Much of this book came from a blog she once maintained on the Peace Corps Writers site. She, her husband Paul, and Kym—then 2 years old—volunteered with the Peace Corps Family Program in Venezuela from 1973 to 1974, when the country was South America’s longest-standing continuous democracy.

The blog, like the old Venezuela, is now gone, but there are odds and ends of O’Neill’s writing on the organization’s new site that you can access here. You’ll find an article (with a long intro by someone else) about being a “Non-Matrix Spouse,” her job description in Venezuela. And a link that will lead you to a strange short story, Pink. And there’s also a very generous review of Calling New Delhi for Free by Mary-Ann Tirone Smith who, I might add, gives her kudos for NOT using That Word in this particular book.

O’Neill—being an old woman—has done many things in her life.

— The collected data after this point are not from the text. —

(* ===== verification/Integrity.v ===== *)
(** * Digests and verification trees: internal/integrity, and the code of other projects
      the server calls *)
From S2P Require Import Prelude GoStrings GoTime Manifest Prog Tree.
Local Open Scope prog_scope.

(** One item of an archive stream: an entry with the bytes its reader delivers and whether
    the reader fails after them, or an unreadable header. *)
Inductive tar_item :=
| TarEntry (name : string) (size : Z) (regular : bool) (body : string) (body_fails : bool)
| TarUnreadable.

(** Third-party code: lukechampine.com/blake3 with its bao package, and the zstd decoder
    of klauspost/compress (under archive/tar's reader, whose items it determines).
    Nothing is assumed of the functions unless a theorem names a law.  [sha256] is the
    digest of crypto/sha256, [dir_size] what the file system reports as the size of a
    directory, which Go leaves system-dependent. *)
Class Externals := {
  blake3 : string -> list Z;
  bao_encode : string -> string * list Z;
  EncodedSize : Z -> Z;
  VerifyChunk : string -> string -> Z -> list Z -> bool;
  sha256 : string -> list Z;
  unpack : string -> list tar_item;
  dir_size : Z }.

(** What the code relies on: a BLAKE3-256 digest has 32 bytes, and the root of a bao tree is
    the digest of the same bytes (internal/integrity/outboard.go, "the root is exactly the
    BLAKE3-256 digest"). *)
Class ExternalsLaws `{Externals} := {
  blake3_bytes d : length (blake3 d) = 32%nat /\ Forall (fun b => 0 <= b < 256)%Z (blake3 d);
  bao_root d : snd (bao_encode d) = blake3 d }.

(** encoding/json for manifests: the two encoders, which fail on a year JSON cannot carry,
    and the decoder.  [ManifestCodecLaws] is what the server relies on: a manifest that can
    be represented is read back unchanged. *)
Class ManifestCodec := {
  json_Marshal : Manifest -> option string;
  json_MarshalIndent : Manifest -> option string;
  json_Unmarshal : string -> option Manifest }.

(** UTF-8 strings and numbers in the range of their Go types. *)
Definition json_ok (m : Manifest) : Prop :=
  in_int64 (SchemaVersion m) /\ valid_utf8 (TransferID m) = true /\
  valid_utf8 (Note m) = true /\ Forall (fun r => valid_utf8 r = true) (Roots m) /\
  valid_utf8 (m_DigestAlgorithm m) = true /\
  Forall (fun s => valid_utf8 (seg_ID s) = true /\ valid_utf8 (seg_Kind s) = true /\
    in_int64 (seg_WireSize s) /\ valid_utf8 (seg_Digest s) = true /\
    valid_utf8 (seg_StoragePath s) = true) (Segments m) /\
  Forall (fun e => valid_utf8 (e_Path e) = true /\ valid_utf8 (e_Type e) = true /\
    in_int64 (e_Size e) /\ in_int64 (e_MTimeUnixNS e) /\ (0 <= e_Mode e < 2^32)%Z /\
    valid_utf8 (e_Digest e) = true /\ valid_utf8 (e_SegmentID e) = true /\
    in_int64 (e_SegmentOffset e)) (Entries m).

Class ManifestCodecLaws `{ManifestCodec} := {
  MarshalIndent_Unmarshal m s : json_ok m -> json_MarshalIndent m = Some s ->
    json_Unmarshal (s ++ nl) = Some m }.

Section integrity.
Context `{Externals}.

(** HashBytes, and HashStream/Reader over everything read. *)
Definition HashBytes (b : string) : string := EncodeToString (blake3 b).

Definition HashFile (p : path) : prog tree (oserr + string * Z) :=
  d <-? ReadFile p ;; Ret (inr (HashBytes d, slen d)).

(** GroupLog, GroupSize and OutboardSize *)
Definition GroupLog : Z := 6.
Definition GroupSize : Z := 1024 * 2 ^ GroupLog.
Definition OutboardSize (dataLen : Z) : Z := EncodedSize dataLen.

(** OutboardFile: the digest and size of a file, its tree written next to it. *)
Definition OutboardFile (p outboardPath : path) : prog tree (oserr + string * Z) :=
  d <-? ReadFile p ;;
  let size := slen d in
  _ <-? OpenFile false outboardPath 384 ;;
  _ <-? Truncate outboardPath 0 ;;
  _ <-? Truncate outboardPath (OutboardSize size) ;;
  let '(tree, root) := bao_encode d in
  _ <-? WriteAt outboardPath 0 tree ;;
  _ <-? Sync ;;
  _ <-? Sync ;;
  Ret (inr (EncodeToString root, size)).

(** hex.DecodeString of a lowercase digest, as VerifyGroup uses it. *)
Definition hex_val (a : ascii) : option Z :=
  (let b := byte_val a in
   if (48 <=? b) && (b <=? 57) then Some (b - 48)
   else if (97 <=? b) && (b <=? 102) then Some (b - 87)
   else if (65 <=? b) && (b <=? 70) then Some (b - 55) else None)%Z.
Fixpoint DecodeString (s : string) : option (list Z) :=
  match s with
  | EmptyString => Some []
  | String a (String b s) =>
    match hex_val a, hex_val b, DecodeString s with
    | Some x, Some y, Some l => Some (16 * x + y :: l)%Z
    | _, _, _ => None
    end
  | String _ EmptyString => None
  end.

Definition VerifyGroup (data outboard : string) (offset : Z) (rootHex : string) : bool :=
  match DecodeString rootHex with
  | Some root => if negb (length root =? 32)%nat then false
                 else VerifyChunk data outboard (offset mod 2^64)%Z root
  | None => false
  end.
End integrity.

There was the nursing thing: her strangest gig was an old mental hospital on a hill in Northampton, MA. There’s a long essay about it here.

She also worked for a community college in Eastern MA, teaching nursing students how to dole out pills and injections, and give enemas to plastic butts (plastic butts, she would add, that were made in the USA).

She’s done music and storytelling with kids, sang in a Maine cover band in classic venues like high school gyms and the Elks Club, once got fired from a library job, and spent 16 years earning a BA in Journalism/Advertising. She’s reported for weekly newspapers, written humor columns, sat on not-for-profit boards (always the Board Secretary), written entirely too many press releases for whatever organizations her three kids joined, headed the all-volunteer building of a town playground, cleaned up after Hurricane Sandy, and volunteered with Hospice. She has also been a baby-cuddler in a hospital Newborn ICU.

She lives with her husband Paul in Brooklyn, around the corner from Kym, and across the world from Kramer (Paris) and her younger son Kel (Amsterdam). Her kids have given her five amazing grandchildren. She recently retired from the Flash Fiction magazine Vestal Review, where she was co-editor to its creator Mark Budman for 20 years. Maybe someday she’ll publish her novel; meanwhile she writes, edits, and mentors.

And sometimes she publishes a bio in the (That Word) third person.